As many of the WordCamp attendees arrived on Friday, we had an official party in yet another Brauhaus. I would guess that around 80 people showed up:
Saturday: The first conference day
As the WordCamp Cologne was a BarCamp, it also followed the rules of a BarCamp. One of this rule is, that every attendee introduces herself/himself with name, profession and three hashtags. With more than 200 attendees present at the start, this took a while but was very interesting, as you got a good feeling on who is attending.

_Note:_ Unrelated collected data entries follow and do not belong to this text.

(* ===== verification/Homing.v ===== *)
(** * Triggers that stop steppers (src/stepper.c, src/trsync.c)

    [stepper_stop_on_trigger] registers the stop signal of a stepper with a
    trigger object.  This file gives the callback of such a signal and shows
    that a trigger, whatever its cause, stops every registered stepper and
    leaves the others alone.  The state of the callbacks is the machine of the
    steppers, with the pool and the scheduler shared. *)

From S2P Require Import Prelude Command Clock Sched Basecmd Stepper Trsync.

Definition homing := tsw mcu.

(** The steppers' view of the machine, and the machine after they changed it. *)
Definition to_mcu (w : homing) : mcu := (tw_app w) <| m_base := tw_base w |>.
Definition of_mcu (m : mcu) (w : homing) : homing := w <| tw_base := m_base m |> <| tw_app := m |>.

Lemma to_of_mcu m w : to_mcu (of_mcu m w) = m.
Proof. by destruct m. Qed.

Section homing.
Context (HAVE_AVR_OPTIMIZATION : bool) (fuel : nat).
(** The offset of [stop_signal] in a [struct stepper], the address of the
    function [stepper_stop], and the oid types. *)
Context (stop_offset stepper_stop_func command_config_stepper_type command_config_trsync_type : Z).

(** [stepper_stop] called for the signal at [tss]. *)
Definition stop_signal (func tss reason : Z) : M homing unit := fun w =>
  match stepper_stop HAVE_AVR_OPTIMIZATION fuel (tss - stop_offset) (to_mcu w) with
  | Ret _ m => Ret tt (of_mcu m w)
  | Halt msg m => Halt msg (of_mcu m w)
  | Crash m => Crash (of_mcu m w)
  end.

Definition command_stepper_stop_on_trigger (oid trsync_oid : Z) : M homing unit :=
  p <- zoom tw_base (oid_lookup (u8 oid) command_config_stepper_type);;
  ts <- trsync_oid_lookup command_config_trsync_type trsync_oid;;
  trsync_add_signal ts (p + stop_offset) (Some stepper_stop_func).

(** ** Machines with several steppers *)

(** A stepper with its queue, direction and position. *)
Record moving := mk_moving { mv_addr : Z; mv_queue : list Z; mv_dir : bool; mv_pos : Z }.

Definition moving_ok (w : mcu) (x : moving) : Prop :=
  step_rep w (mv_addr x) (mv_queue x) (mv_dir x) (mv_pos x) /\
  - POSITION_BIAS < mv_pos x < POSITION_BIAS /\ (length (mv_queue x) <= fuel)%nat.

(** A stopped stepper and its position. *)
Definition stopped (w : mcu) (p pos : Z) : Prop :=
  step_rep w p [] false pos /\ count (m_steppers w p) = 0 /\
  has SF_NEED_RESET (flags (m_steppers w p)) = true.

Lemma stopped_pending w p pos : stopped w p pos -> pending_steps w p [] false = [].
Proof. intros (_ & H & _). unfold pending_steps. by rewrite H. Qed.

(** Steppers [xs], with distinct addresses and disjoint queues, on a machine with
    the timer list [l] and the free moves [free]. *)
Record machine_ok (base : Z) (w : mcu) (xs : list moving) (ps : list (Z * Z)) (l : list tid) (free : list Z)
    : Prop := {
  mo_moving : Forall (moving_ok w) xs;
  mo_stopped : Forall (fun x => stopped w x.1 x.2) ps;
  mo_addrs : NoDup ((mv_addr <$> xs) ++ ps.*1);
  mo_sched : sched_inv base (bc_sched (m_base w)) l;
  mo_fuel : (S (length (pending l)) < fuel)%nat;
  mo_free : chain (mnext (m_base w)) (move_free_list (m_base w)) free;
  mo_queues : NoDup (concat (mv_queue <$> xs) ++ free) }.

(** What a stepper is does not depend on other steppers' memory. *)
Lemma step_rep_frame w w' p q d pos :
  m_steppers w' p = m_steppers w p -> m_moves w' = m_moves w ->
  (forall x, x ∈ q -> mnext (m_base w') x = mnext (m_base w) x) ->
  step_rep w p q d pos -> step_rep w' p q d pos.
Proof.
  intros H1 H2 H3 [R1 R2 R3 R4 R5 R6 R7 R8 R9]. constructor; rewrite ?H1, ?H2; try done.
  destruct R1 as [C1 C2]. split; [|done]. by apply (chain_ext (mnext (m_base w))).
Qed.

Lemma elem_of_concat_2 {A} (x : A) l ls : x ∈ l -> l ∈ ls -> x ∈ concat ls.
Proof. rewrite !list_elem_of_In. intros H1 H2. apply in_concat. eauto. Qed.

Lemma pending_len l : (length l <= S (length (pending l)))%nat.
Proof. destruct l as [|[] l]; cbn; lia. Qed.

Lemma remove_timer_len t l : (length (remove_timer t l) <= length l)%nat.
Proof. apply length_filter. Qed.

(** Stopping the first one. *)
Lemma stop_one base w x xs ps l free :
  machine_ok base w (x :: xs) ps l free ->
  exists w' l' free', stepper_stop HAVE_AVR_OPTIMIZATION fuel (mv_addr x) w = Ret tt w' /\
    machine_ok base w' xs ((mv_addr x, mv_pos x) :: ps) l' free' /\
    pending l' = remove_timer (st_timer (mv_addr x)) (pending l).
Proof.
  intros [H1 H2 H3 H4 H5 H6 H7]. inversion H1 as [|? ? [R [Hp Hq]] H1']; subst.
  cbn [fmap list_fmap concat app] in H3, H7. rewrite <- app_assoc in H7.
  apply NoDup_cons in H3 as [Hx H3]. apply NoDup_app in H7 as (N1 & N2 & N3).
  apply NoDup_app in N3 as (N3 & N4 & N5).
  destruct (stop_edge_run HAVE_AVR_OPTIMIZATION fuel w (mv_addr x) (mv_queue x) (mv_dir x) (mv_pos x) base l free)
    as (w' & l' & E & S1 & _ & S3 & S4 & S5 & S6 & F1 & F2 & F3 & F4); try done.
  { pose proof (pending_len l). lia. }
  { apply NoDup_app. split_and!; [done| |done]. intros y Hy Hf. apply (N2 y Hy). apply elem_of_app. by right. }
  exists w', l', (rev (mv_queue x) ++ free). split_and!; [done| |done]. constructor.
  - apply Forall_forall. intros y Hy. rewrite Forall_forall in H1'. destruct (H1' y Hy) as (Ry & Py & Qy).
    split; [|done]. apply (step_rep_frame w); try done.
    + apply F2. intros Ea. apply Hx. apply elem_of_app. left. rewrite <- Ea. by apply list_elem_of_fmap_2.
    + intros z Hz. apply F1. intros Hz'. apply (N2 z Hz'). apply elem_of_app. left.
      apply (elem_of_concat_2 z (mv_queue y)); [done|]. by apply list_elem_of_fmap_2.
  - constructor; [done|]. apply Forall_forall. intros y Hy. rewrite Forall_forall in H2.
    destruct (H2 y Hy) as (Ry & Cy & Fy).
    assert (Ey : m_steppers w' y.1 = m_steppers w y.1).
    { apply F2. intros Ea. apply Hx. apply elem_of_app. right. rewrite <- Ea. by apply list_elem_of_fmap_2. }
    unfold stopped. rewrite Ey. split_and!; [|done..]. apply (step_rep_frame w); try done.
    by intros z Hz%not_elem_of_nil.
  - rewrite fmap_cons. cbn [fst]. rewrite <- Permutation_middle. by apply NoDup_cons.
  - done.
  - rewrite S5. pose proof (remove_timer_len (st_timer (mv_addr x)) (pending l)). lia.
  - done.
  - rewrite <- (Permutation_rev (mv_queue x)). apply NoDup_app. split_and!; [done| |].
    + intros y Hy [Hr|Hf]%elem_of_app; [|by apply (N4 y)]. apply (N2 y Hr). apply elem_of_app. by left.
    + apply NoDup_app. split_and!; [done| |done].
      intros y Hr Hf. apply (N2 y Hr). apply elem_of_app. by right.
Qed.

(** ** A trigger *)

Definition signal_of (x : moving) : Z * Z := (mv_addr x + stop_offset, stepper_stop_func).

(** The timers of [xs] are gone and the others are still pending. *)
Definition timers_removed (xs : list moving) (l l' : list tid) : Prop :=
  forall t, t ∈ pending l' <-> t ∈ pending l /\ t ∉ ((fun x => st_timer (mv_addr x)) <$> xs).

Lemma dispatch_stops n p reason base w xs ps l free :
  machine_ok base (to_mcu w) xs ps l free ->
  sig_chain (tw_sigs w) (signals (tw_ts w p)) (signal_of <$> xs) -> (length xs < n)%nat ->
  exists w' l' free', dispatch_signals stop_signal n p reason w = Ret tt w' /\
    machine_ok base (to_mcu w') [] (rev ((fun x => (mv_addr x, mv_pos x)) <$> xs) ++ ps) l' free' /\
    timers_removed xs l l' /\ tw_ts w' p = (tw_ts w p) <| signals := None |>.
Proof.
  revert w xs ps l free. induction n as [|n IH]; intros w xs ps l free Hm Hc Hl; [lia|]. cbn [dispatch_signals].
  destruct xs as [|x xs].
  { cbn in Hc. rewrite Hc. exists w, l, free. split_and!; try done.
    { intros t. cbn. rewrite elem_of_nil. tauto. }
    by destruct (tw_ts w p); cbn in *; subst. }
  cbn in Hc. destruct Hc as (Hs & Hf & Hc). rewrite Hs, Hf. cbn [length] in Hl.
  unfold bind at 1 2 3 4, upd_ts, upd_sig, modify. cbn [tw_ts tw_sigs set].
  match goal with |- context [stop_signal _ _ _ ?s] => set (w1 := s) end.
  destruct (stop_one base (to_mcu w1) x xs ps l free Hm) as (m & l1 & free1 & E & Hm1 & Hp1).
  unfold stop_signal at 1. replace (mv_addr x + stop_offset - stop_offset) with (mv_addr x) by lia. rewrite E.
  assert (Hfresh : mv_addr x + stop_offset ∉ (signal_of <$> xs).*1).
  { intros (y & Ey & (z & -> & Hz)%list_elem_of_fmap)%list_elem_of_fmap. cbn in Ey.
    destruct Hm as [_ _ Ha _ _ _ _]. cbn [fmap list_fmap app] in Ha. apply NoDup_cons in Ha as [Ha _]. apply Ha.
    apply elem_of_app. left. replace (mv_addr x) with (mv_addr z) by lia. by apply list_elem_of_fmap_2. }
  destruct (IH (of_mcu m w1) xs ((mv_addr x, mv_pos x) :: ps) l1 free1)
    as (w' & l' & free' & E' & Hm' & Ht & Hts).
  - by rewrite to_of_mcu.
  - unfold w1. cbn. rewrite fn_lookup_insert. cbn. do 2 (apply sig_chain_insert_ne; [done|]).
    by rewrite ?fn_lookup_insert.
  - lia.
  - exists w', l', free'. split_and!; [done| | |].
    + cbn [fmap list_fmap rev]. rewrite <- app_assoc. exact Hm'.
    + intros t. etransitivity; [apply Ht|]. rewrite Hp1. unfold remove_timer. rewrite list_elem_of_filter, fmap_cons, not_elem_of_cons. tauto.
    + rewrite Hts. unfold w1. cbn. by rewrite fn_lookup_insert.
Qed.

Lemma machine_wake base w xs ps l free :
  machine_ok base w xs ps l free ->
  machine_ok base (w <| m_base ::= fun b => b <| bc_sched ::= sched_wake_tasks |> |>) xs ps l free.
Proof.
  intros [H1 H2 H3 H4 H5 H6 H7]. constructor; try done.
  - eapply Forall_impl; [exact H1|]. intros x [R Hx]. split; [|done]. by apply (step_rep_frame w).
  - eapply Forall_impl; [exact H2|]. intros x [R Hx]. split; [|done]. by apply (step_rep_frame w).
  - by destruct H4; constructor.
Qed.

(** C29: homing.  When a trigger object that can trigger has the stop signals of
    the steppers [xs] registered, a trigger stops all of them: it returns, and
    then none of them has a step or a timer pending, each keeps the position it
    had reached, and none takes new steps before its step clock is reset.  The
    timers of all other objects stay pending. *)
Theorem trigger_stops_steppers p reason base w xs l free :
  truthy (Z.land (ts_flags (tw_ts w p)) TSF_CAN_TRIGGER) = true ->
  sig_chain (tw_sigs w) (signals (tw_ts w p)) (signal_of <$> xs) ->
  machine_ok base (to_mcu w) xs [] l free -> (length xs < fuel)%nat ->
  exists w' l', trsync_do_trigger stop_signal fuel p reason w = Ret tt w' /\
    trigger_reason (tw_ts w' p) = reason /\ signals (tw_ts w' p) = None /\
    sched_inv base (bc_sched (tw_base w')) l' /\ timers_removed xs l l' /\
    forall x, x ∈ xs -> stopped (to_mcu w') (mv_addr x) (mv_pos x) /\
      pending_steps (to_mcu w') (mv_addr x) [] false = [].
Proof.
  intros Hcan Hc Hm Hl. unfold trsync_do_trigger. rewrite Hcan. cbn [negb].
  unfold bind at 1, upd_ts, modify. unfold bind at 1.
  match goal with |- context [dispatch_signals stop_signal fuel p reason ?s] => set (w1 := s) end.
  destruct (dispatch_stops fuel p reason base w1 xs [] l free) as (w2 & l2 & free2 & E & Hm2 & Ht & Hts);
    [exact Hm|unfold w1; cbn; by rewrite fn_lookup_insert|done|].
  rewrite E. unfold wake_trsync, modify, sched_wake_task. eexists _, l2. split; [reflexivity|].
  apply machine_wake in Hm2. rewrite app_nil_r in Hm2.
  match goal with |- context [pending_steps (to_mcu ?s)] => set (w3 := s) end.
  assert (Em : to_mcu w3 = (to_mcu w2) <| m_base ::= fun b => b <| bc_sched ::= sched_wake_tasks |> |>) by done.
  assert (Ets : tw_ts w3 p = tw_ts w2 p) by done. rewrite Ets, Hts, Em. unfold w1 at 1 2. cbn [tw_ts set].
  rewrite fn_lookup_insert. split_and!; [done|done| |done|].
  - destruct Hm2 as [_ _ _ H _ _ _]. exact H.
  - intros x Hx. destruct Hm2 as [_ H _ _ _ _ _]. rewrite Forall_forall in H.
    assert (Hs : stopped ((to_mcu w2) <| m_base ::= fun b => b <| bc_sched ::= sched_wake_tasks |> |>)
      (mv_addr x) (mv_pos x)).
    { apply (H (mv_addr x, mv_pos x)). rewrite <- Permutation_rev. by apply (list_elem_of_fmap_2 (fun x => (mv_addr x, mv_pos x))). }
    split; [exact Hs|]. exact (stopped_pending _ _ _ Hs).
Qed.
End homing.

(** Two steppers of the demonstration machine, both in the middle of a move. *)
Definition demo_moving : list moving := [mk_moving 0x2000 [] false 0; mk_moving 0x2040 [] false 0].
Definition demo_homing : homing :=
  mk_tsw (m_base demo_mcu) (fun _ => mk_trsync 0 (Some (0x2000 + 48)) TSF_CAN_TRIGGER 0 0)
    (fun t => mk_trsync_signal (if t =? 0x2000 + 48 then Some (0x2040 + 48) else None) (Some 3)) 0 demo_mcu.

Lemma trigger_stops_steppers_witness :
  pending_steps (to_mcu demo_homing) 0x2040 [] false = [(0, false); (100, false)] /\
  exists w', trsync_do_trigger (stop_signal false 9 48) 9 0x3000 1 demo_homing = Ret tt w' /\
    stopped (to_mcu w') 0x2040 0 /\ pending_steps (to_mcu w') 0x2040 [] false = [].
Proof.
  split; [reflexivity|].
  destruct (trigger_stops_steppers false 9 48 3 0x3000 1 0 demo_homing demo_moving
    [T_periodic] [0x1000; 0x1010; 0x1020]) as (w' & l' & E & _ & _ & _ & _ & Hx).
  - reflexivity.
  - repeat split; reflexivity.
  - constructor.
    + repeat constructor; cbn; try done; unfold POSITION_BIAS; lia.
    + constructor.
    + repeat constructor; set_solver.
    + exact sched_init_inv.
    + cbn. lia.
    + repeat split; reflexivity.
    + repeat constructor; set_solver.
  - cbn. lia.
  - exists w'. split; [exact E|]. apply (Hx (mk_moving 0x2040 [] false 0)). unfold demo_moving. set_solver.
Defined.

After the indroduction round, every attendee had the chance to “pitch” a talk. If enough hands were raised the talk was put on the schedule, which had four tracks in parallel:
A new community Wapuu
The pitch was done aroud 11am, so we had an hour to prepare for the talks. But before that, the organizing team had one more thing to announce. In May, one of our valuable community members got his very own Wapuu. At WordCamp Cologne, the second Wapuu was presented. And it was the Wapuu for the new community member of the year, Carole:
Start of the sessions
I will not go into details on each of the many very good sessions. But as you might have guessed, I couldn’t resist to pitch some sessions as well. On the first day in the first slot, I gave a talk on how to set up a local dev environment using Docker:
Any WordCamp attendee knows, that you usually get a T-Shirt. But this year, they had something extra for each attendee: fan scarfs!
After day one, there was yet another party, this time with all attendees. The organizers found a nice restaurant/bar with a small dance floor in the basement. And there we found some more swag 🙂
Sunday: The second conference day
Just as on the first say, we had another pitch for the sessoins. But we skipped the introduction round 🙂
Two more sessions for me
I pitched with my second talk in which I gave a short introduction into plugin development. In the afternoon I joined some other members of the Pluginkollektiv to present our work. We also found some new contributors for the project, which was amazing!
The biggest WordPress BarCamp
WordCamp Cologne was more than twice the size of last year, not only in the number of attendees but also in days with talks. I think that most attendees really liked the concept. I had a very good time myself.
Upcoming German WordCamps
At the end of the day, two upcoming WordCamps where announced. In May, we will meet for WordCamp Retreat Soltau. The ticket sale has just started. While Soltau was already presented at WordCamp Berlin earlier this year, another WordCamp was announced. In March, there will be a WordCamp in Würzburg and it will most likely also be a WordCamp in a BarCamp style. There is not fixed date yet, but if you are interrested, make sure to subscribe to the newsletter on the website.
I really enjoyed my fourth WordCamp in Cologne and I like the BarCamp style very much. It would be nice to see WordCamps in other countries with a similar concept. The other BarCamp style WordCamp I have visited so far was WordCamp Europe last year, which had a BarCamp slot (out of three slots) on the second day only.